Jueces, memoria y violencia
Jorge González Jácome
Profesor asociado de la Facultad de Derecho de la Universidad de los Andes
Camino por el centro de Bogotá, desde el sur hacia el costado norte de la Plaza de Bolívar. No recuerdo de dónde vengo. Al frente, donde debería haber una construcción modernista de finales de los sesenta, solo hay una malla verde clara, alta, que cubre el trabajo de construcción que parece no avanzar. Es 1997 y estoy en mi primer año de Derecho. Me acerco y quiero darle la vuelta a la manzana cubierta por la malla. No recuerdo si lo hago. Debía ya verse la silueta del nuevo Palacio de Justicia a un año de su inauguración. Pero solo recuerdo la malla, un vacío, un escalofrío quizás.
Se me salió este recuerdo hace un par de semestres en una clase. Estábamos pensando en las teorías de la decisión judicial y luego de leer a los sospechosos de siempre –Hart, Dworkin, Alexy, Holmes, Kelsen, Kennedy, etc.– conversamos sobre sus descripciones del papel de los jueces. ¿También describen la forma como deciden nuestros jueces? Flota la duda en el salón. “La interpretación del derecho se juega en un campo de dolor y muerte”. Una frase de Robert Cover que hizo eco en algunos estudiantes y, por ello, dicen que para hacer teoría de la decisión judicial en Colombia hay que pensar la violencia. En esa conversación llegó el recuerdo y me esforcé en transmitirles la desazón de esos pasos por el centro en 1997, la sensación de ruina detrás de la malla verde. Debí decirles más.
Debí decirles que mi primer trabajo en una oficina de abogados cuando era estudiante consistía en recopilar sentencias de la Sección Tercera sobre responsabilidad extracontractual del Estado. El Consejo de Estado quedaba en un edificio sobre la carrera 9ª con calle 84, en Bogotá. Recuerdo que había una pequeña baranda en la que me paraba a revisar unos índices, creo que escritos a mano.
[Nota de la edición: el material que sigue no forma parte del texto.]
(* ===== verification/Tls.v ===== *)
(** The TLS contexts of listeners and clusters
    (arion-lib/src/secrets/secrets_manager.rs, tls_configurator/configurator.rs and
    tls_configurator/tls_configurator_builder.rs, and the settings they read of
    arion-configuration/src/config/{secret,transport,cluster}.rs): the store of
    secrets, the contexts built from it and rebuilt when a secret changes, and the
    choice of the certificate from the name a client asks for.

    The crates rustls, rustls-pemfile and x509-parser, and the reading of files,
    are the class [TlsLib].  A built configuration is what it was built from. *)

From S2P Require Import Prelude RustStr.
Local Open Scope Z_scope.

Class TlsLib : Type := {
  DataSource : Type;
  PrivateKey : Type;
  Certificate : Type;
  RootCertStore : Type;
  Ticketer : Type;
  read_source : DataSource → option str;
  pkcs8_private_keys : str → list (option PrivateKey);
  pem_certs : str → list (option Certificate);
  root_empty : RootCertStore;
  add_parsable_certificates : RootCertStore → list Certificate → RootCertStore * (Z * Z);
  (** The DNS names of the certificate's alternative names: [None] when it does
      not parse, [Some None] when it has none that parse. *)
  dns_sans : Certificate → option (option (list str));
  (** [ServerName::try_from] accepts the name. *)
  is_server_name : str → bool;
  (** [verify_server_name]: the certificate is for the name. *)
  covers : list Certificate → str → bool;
  load_private_key : PrivateKey → bool;
  keys_match : list Certificate → PrivateKey → bool;
  verifier_ok : RootCertStore → bool;
}.

Module Tls.

Inductive TlsError : Type :=
  | Io
  | CantParseKey
  | NotSingleKey
  | CantParseCertificate
  | NoCertificates
  | CantParseX509
  | InvalidTrustStore
  | NotARootStore
  | NotAServerCertificate
  | NotAClientCertificate
  | SecretNameMismatch
  | CantFindSecret
  | DuplicateSecret
  | NoValidationOptions
  | ClientCertificateWithoutContext
  | BadVerifier
  | BadKey
  | ErrorsInContext (n : nat)
  | NoTicketer.

Inductive TlsVersion : Type := TLSv1_2 | TLSv1_3.

Record TlsParameters : Type := mk_parameters {
  minimum_protocol_version : TlsVersion;
  maximum_protocol_version : option TlsVersion;
}.

Definition supported_version (p : TlsParameters) : list TlsVersion :=
  match minimum_protocol_version p with
  | TLSv1_3 => [TLSv1_3]
  | TLSv1_2 =>
    match maximum_protocol_version p with
    | None | Some TLSv1_3 => [TLSv1_2; TLSv1_3]
    | Some TLSv1_2 => [TLSv1_2]
    end
  end.

Inductive TrustChainVerification : Type := VerifyTrustChain | AcceptUntrusted.

Definition ok_or {A} (o : option A) (e : TlsError) : result TlsError A :=
  match o with Some a => Ok a | None => Err e end.

Section tls.
Context `{TlsLib}.

(** ** Secrets *)

Record TlsCertificate : Type := mk_tls_certificate {
  certificate_chain : DataSource;
  private_key : DataSource;
}.

Record ValidationContext : Type := mk_validation_context {
  trusted_ca : DataSource;
  trust_chain : TrustChainVerification;
}.

Inductive SecretType : Type :=
  | SecretCertificate (c : TlsCertificate)
  | SecretValidation (c : ValidationContext).

Record Secret : Type := mk_secret {
  secret_name : str;
  secret_kind : SecretType;
}.

Record CertStore : Type := mk_cert_store {
  store : RootCertStore;
  store_config : ValidationContext;
}.

Record CertificateSecret : Type := mk_certificate_secret {
  cs_name : option str;
  cs_key : PrivateKey;
  cs_certs : list Certificate;
  cs_config : TlsCertificate;
}.

Inductive TransportSecret : Type :=
  | TsCertificate (c : CertificateSecret)
  | TsValidationContext (c : CertStore).

(** [map(|f| f.map_err(..)).collect()]. *)
Definition all_parsed {A} (l : list (option A)) (e : TlsError) : result TlsError (list A) :=
  mapM (λ o, ok_or o e) l.
(* ===== verification/Clusters.v ===== *)
(** Clusters and the map of them
    (arion-lib/src/clusters/cluster.rs, cluster/static.rs, cluster/dynamic.rs,
    cluster/original_dst.rs, clusters_manager.rs and cached_watch.rs): the three
    kinds of cluster, the routing context a request gives them, and the shared map
    with the copy each thread works on.

    Circuit breakers are in CircuitBreaker.v and left out here.  The crate
    lru_time_cache is the class [LruLib], the monotonic time an argument. *)

From S2P Require Import Prelude RustStr Fmt Http Balancer Health HealthyLb DefaultLb OverrideHost Tls Endpoints.
Import Http Balancer Health Endpoints.
Local Open Scope Z_scope.

(** [LruCache<K, V>] with keys compared as text. *)
Class LruLib : Type := {
  Lru : Type → Type;
  lru_new : ∀ V, Z → Z → Lru V;
  lru_get : ∀ V, Z → Lru V → str → option V * Lru V;
  lru_insert : ∀ V, Z → Lru V → str → V → Lru V;
  lru_iter : ∀ V, Z → Lru V → list (str * V) * Lru V;
}.
Arguments lru_new {_ V} _ _.
Arguments lru_get {_ V} _ _ _.
Arguments lru_insert {_ V} _ _ _ _.
Arguments lru_iter {_ V} _ _.

(** What a cache holds: nothing but what was inserted. *)
Class LruSpec (L : LruLib) : Type := {
  lru_holds : ∀ V, Lru V → str → V → Prop;
  lru_new_holds : ∀ V d n k v, ¬ lru_holds V (lru_new d n) k v;
  lru_get_some : ∀ V t l k v, (lru_get t l k).1 = Some v → lru_holds V l k v;
  lru_get_holds : ∀ V t l k k' v, lru_holds V (lru_get t l k).2 k' v → lru_holds V l k' v;
  lru_insert_holds : ∀ V t l k v k' v', lru_holds V (lru_insert t l k v) k' v' → (k' = k ∧ v' = v) ∨ lru_holds V l k' v';
  lru_iter_elem : ∀ V t l k v, (k, v) ∈ (lru_iter t l).1 → lru_holds V l k v;
  lru_iter_holds : ∀ V t l k v, lru_holds V (lru_iter t l).2 k v → lru_holds V l k v;
}.
Arguments lru_holds {_ _ V} _ _ _.

Module Clusters.

Section clusters.
Context `{TlsLib, HttpLib, UriLib, LruLib} {SB : Type} `{SLB : StandardLb SB LbEndpoint}.
(** The name of the header [x-envoy-original-dst-host]. *)
Context (X_ENVOY_ORIGINAL_DST_HOST : HeaderName).

Notation CLA := (ClusterLoadAssignment (SB := SB)).

(** ** Configuration *)

Inductive OriginalDstRoutingMethod : Type :=
  | MethodHttpHeader (http_header_name : option HeaderName)
  | MethodMetadataKey (key : str)
  | MethodDefault.

Record OriginalDstConfig : Type := mk_original_dst_config {
  routing_method : OriginalDstRoutingMethod;
  config_port_override : option Z;
}.

Inductive ClusterDiscoveryType : Type :=
  | DiscoverStatic (cla : ClusterLoadAssignmentConfig)
  | DiscoverStrictDns (cla : ClusterLoadAssignmentConfig)
  | DiscoverEds (cla : option ClusterLoadAssignmentConfig)
  | DiscoverOriginalDst (c : OriginalDstConfig).

Record ClusterConfig : Type := mk_cluster_config {
  config_name : str;
  discovery_settings : ClusterDiscoveryType;
  config_transport_socket : option UpstreamTransportSocketConfig;
  config_bind_device : option str;
  load_balancing_policy : LbPolicy;
  http_protocol_options : HttpProtocolOptions;
  config_connect_timeout : option Z;
  cleanup_interval : option Z;
}.

(** ** Static clusters *)

Record StaticCluster : Type := mk_static {
  static_name : str;
  static_config : ClusterConfig;
  static_transport_socket : UpstreamTransportSocketConfigurator;
  static_load_assignment : CLA;
}.

Definition set_transport_socket (c : CLA) (t : UpstreamTransportSocketConfigurator) : CLA :=
  mk_cla (cla_name c) t (cla_protocol_options c) (cla_balancer c) (cla_localities c).

(** [change_tls_context(&mut self)]: the answer, and the cluster that is left. *)
Definition static_change_tls_context (c : StaticCluster) (secret_id : str) (secret : Tls.TransportSecret) :
    result ClusterError bool * StaticCluster :=
  match update_secret (static_transport_socket c) secret_id secret with
  | Err e => (Err e, c)
  | Ok (false, t) => (Ok false, mk_static (static_name c) (static_config c) t (static_load_assignment c))
  | Ok (true, t) =>
    match cla_rebuild (set_transport_socket (static_load_assignment c) t) with
    | Err e => (Err e, mk_static (static_name c) (static_config c) t (static_load_assignment c))
    | Ok cla => (Ok true, mk_static (static_name c) (static_config c) t cla)
    end
  end.

(** ** Dynamic clusters *)

Record DynamicCluster : Type := mk_dynamic {
  dynamic_name : str;
  dynamic_bind_device : option str;
  dynamic_policy : LbPolicy;
  dynamic_config : ClusterConfig;
  dynamic_load_assignment : option CLA;
  dynamic_transport_socket : UpstreamTransportSocketConfigurator;
}.

Definition change_load_assignment (c : DynamicCluster) (cla : option CLA) : DynamicCluster :=
  mk_dynamic (dynamic_name c) (dynamic_bind_device c) (dynamic_policy c) (dynamic_config c) cla (dynamic_transport_socket c).

Definition dynamic_with (c : DynamicCluster) (cla : option CLA) (t : UpstreamTransportSocketConfigurator) : DynamicCluster :=
  mk_dynamic (dynamic_name c) (dynamic_bind_device c) (dynamic_policy c) (dynamic_config c) cla t.

Definition dynamic_change_tls_context (c : DynamicCluster) (secret_id : str) (secret : Tls.TransportSecret) :
    result ClusterError bool * DynamicCluster :=
  match update_secret (dynamic_transport_socket c) secret_id secret with
  | Err e => (Err e, c)
  | Ok (false, t) => (Ok false, dynamic_with c (dynamic_load_assignment c) t)
  | Ok (true, t) =>
    match dynamic_load_assignment c with
    | None => (Ok true, dynamic_with c None t)
    | Some cla =>
      match cla_rebuild (set_transport_socket cla t) with
      | Err e => (Err e, dynamic_with c None t)
      | Ok cla => (Ok true, dynamic_with c (Some cla) t)
      end
    end
  end.

(** [TryFrom<&DynamicCluster> for ClusterLoadAssignmentConfig], with
    [Address::try_from] of an authority the argument. *)
Definition dynamic_cla_config (address_of : str → option Address) (c : DynamicCluster) : option ClusterLoadAssignmentConfig :=
  cla ← dynamic_load_assignment c;
  ls ← mapM (λ l : LocalityLbEndpoints,
         eps ← mapM (λ e : LbEndpoint,
                 if weight e =? 0 then None
                 else a ← address_of (authority e); Some (mk_endpoint_config a (health_status e) (weight e)))
               (endpoints l);
         Some (mk_locality_config eps (priority l)))
       (cla_localities cla);
  Some (mk_cla_config ls (dynamic_name c)).

(** ** Clusters whose endpoint the request names *)

(** Ten thousand endpoints; five seconds. *)
Definition MAXIMUM_ENDPOINTS : Z := 10000.
Definition DEFAULT_CLEANUP_INTERVAL : Z := 5 * 10 ^ 9.

Record HttpChannelConfig : Type := mk_channel_config {
  hc_tls_configurator : option Tls.ClientConfigurator;
  hc_connect_timeout : option Z;
  hc_server_name : option str;
  hc_protocol_options : HttpProtocolOptions;
}.

Record Endpoint : Type := mk_endpoint {
  ep_http_channel : HttpChannel;
  ep_tcp_channel : TcpChannelConnector;
}.

Record OriginalDstCluster : Type := mk_original_dst {
  od_name : str;
  od_transport_socket : UpstreamTransportSocketConfigurator;
  od_bind_device : option str;
  od_routing_requirements : RoutingRequirement;
  upstream_port_override : option Z;
  od_config : ClusterConfig;
  od_endpoints : Lru Endpoint;
  od_http_config : HttpChannelConfig;
}.

Definition od_with (c : OriginalDstCluster) (eps : Lru Endpoint) (hc : HttpChannelConfig) : OriginalDstCluster :=
  mk_original_dst (od_name c) (od_transport_socket c) (od_bind_device c) (od_routing_requirements c) (upstream_port_override c)
    (od_config c) eps hc.

Definition od_change_tls_context (c : OriginalDstCluster) (secret_id : str) (secret : Tls.TransportSecret) :
    result ClusterError bool * OriginalDstCluster :=
  let hc := od_http_config c in
  match hc_tls_configurator hc with
  | Some tls =>
    if Tls.uses_secret tls secret_id then
      match Tls.client_update tls secret_id secret with
      | Err e => (Err (TlsContext e), c)
      | Ok tls => (Ok true, od_with c (od_endpoints c)
                     (mk_channel_config (Some tls) (hc_connect_timeout hc) (hc_server_name hc) (hc_protocol_options hc)))
      end
    else (Ok false, c)
  | None => (Ok false, c)
  end.

Definition endpoint_try_new (cluster_name authority : str) (hc : HttpChannelConfig) (bind_device : option str)
    (transport_socket : UpstreamTransportSocketConfigurator) : result ClusterError Endpoint :=
  let target := Socket authority bind_device (hc_connect_timeout hc) (common_idle_timeout (hc_protocol_options hc)) in
  let server_name := match hc_tls_configurator hc with Some _ => hc_server_name hc | None => None end in
  ch ← build_channel target (hc_tls_configurator hc) server_name (hc_protocol_options hc) cluster_name;
  Ok (mk_endpoint ch (mk_tcp_channel target cluster_name transport_socket)).

Definition endpoint_grpc_service (e : Endpoint) : result ClusterError GrpcService :=
  grpc_try_new (ep_http_channel e) (upstream_authority (ep_http_channel e)).

Definition apply_port_override (c : OriginalDstCluster) (authority : str) : result ClusterError str :=
  match upstream_port_override c with
  | Some port => ok_or (parse_authority (host authority ++ Str.colon :: Fmt.fmt_dec port)) InvalidAuthority
  | None => Ok authority
  end.

(** The three lookups by authority share this: the cached endpoint, or a new
    one that is kept when [use] of it succeeds. *)
Definition endpoint_by_authority {A} (now : Z) (c : OriginalDstCluster) (authority : str)
    (use : Endpoint → result ClusterError A) : result ClusterError A * OriginalDstCluster :=
  match apply_port_override c authority with
  | Err e => (Err e, c)
  | Ok authority =>
    let '(found, eps) := lru_get now (od_endpoints c) authority in
    let c := od_with c eps (od_http_config c) in
    match found with
    | Some e => (use e, c)
    | None =>
      match endpoint_try_new (od_name c) authority (od_http_config c) (od_bind_device c) (od_transport_socket c) with
      | Err e => (Err e, c)
      | Ok e =>
        match use e with
        | Err err => (Err err, c)
        | Ok a => (Ok a, od_with c (lru_insert now eps authority e) (od_http_config c))
        end
      end
    end
  end.

Definition get_grpc_connection_by_authority (now : Z) (c : OriginalDstCluster) (authority : str) :=
  endpoint_by_authority now c authority endpoint_grpc_service.

Definition get_tcp_connection_by_authority (now : Z) (c : OriginalDstCluster) (authority : str) :=
  endpoint_by_authority now c authority (λ e, Ok (ep_tcp_channel e)).

Definition get_http_connection_by_authority (now : Z) (c : OriginalDstCluster) (authority : str) :=
  endpoint_by_authority now c authority (λ e, Ok (ep_http_channel e)).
Con más dotes de adivinador que con informada intuición anotaba el número de expediente del caso del cual quería sacar una copia. Se lo entregaba a alguien en la baranda y a los dos o tres días volvía por las fotocopias para leer el caso, resumirlo y luego entregar una ficha de jurisprudencia a mi jefe. Una alta corte perdida en el nororiente de Bogotá, en un edificio común y corriente, despachando con las uñas. La Corte Suprema despachaba desde un espacio parecido en la calle 27 sobre la carrera 7ª. Habían pasado 12 años de la Toma del Palacio de Justicia y las cortes aún estaban en edificios prestados, en oficinas oscuras que habían tenido que ser adaptadas para alojar a quienes se habían quedado sin casa.
¿Cómo entender el Derecho en un país en el que en sus altas cortes se realizó un combate entre el Ejército y la guerrilla? ¿Cómo entender el Derecho y las altas cortes que tardaron 12 años en volver a tener un hogar, como ya les había pasado después del 9 de abril? Leo con frecuencia los dos capítulos en los que Ricardo Silva Romero cuenta la historia de la Toma del Palacio de Justicia en su novela La historia oficial del amor. “Se quemaron como en el infierno los pasillos de madera que recuerdo”, dice. Y se quemaron además “las barandas, los expedientes, los percheros (…) las grapadoras, los abrehuecos, los portarretratos (…), las piernas, los brazos, las falanges, los pulmones, las vísceras, los ojos. Y ahora el Palacio de Justicia es una caja negra y rota que huele a madera y a caucho y a hombres y mujeres que quemaron vivos”. Les pido a mis estudiantes también que lean estas líneas y otras para que entiendan la intensidad de los recuerdos que aún me huelen a quemado, a pesar de que, en noviembre de 1985, yo estaba lejos de allí, a unas 100 cuadras.
Los afectos se remueven con este tipo de lecturas. En muchos autores que han abordado la teoría de la decisión judicial en otros contextos se vislumbra la experiencia nazi, la frustración de la revolución derrotada de los sesenta, la preocupación por la Gran Depresión. Esas teorías nacen de la entraña. Esta es una de las razones para volver a la literatura en el salón de clases. Es el medio de transporte para anular el espacio y el tiempo que nos separa de hechos que no vivimos. Porque quizás para pensar cómo hacer teoría jurídica y pensar la decisión judicial en Colombia, y no solo repetir lo que los teóricos de otros lugares dicen, es clave que nos pueda oler a quemado. No habrá una teoría jurídica local sin traer a la mesa aquello que remueve la entraña de una memoria colectiva. Aún hay un rescoldo de violencia, dolor y muerte en el país donde un presidente de la Corte y otros jueces y funcionarios debieron haber tenido el privilegio de morir de viejos.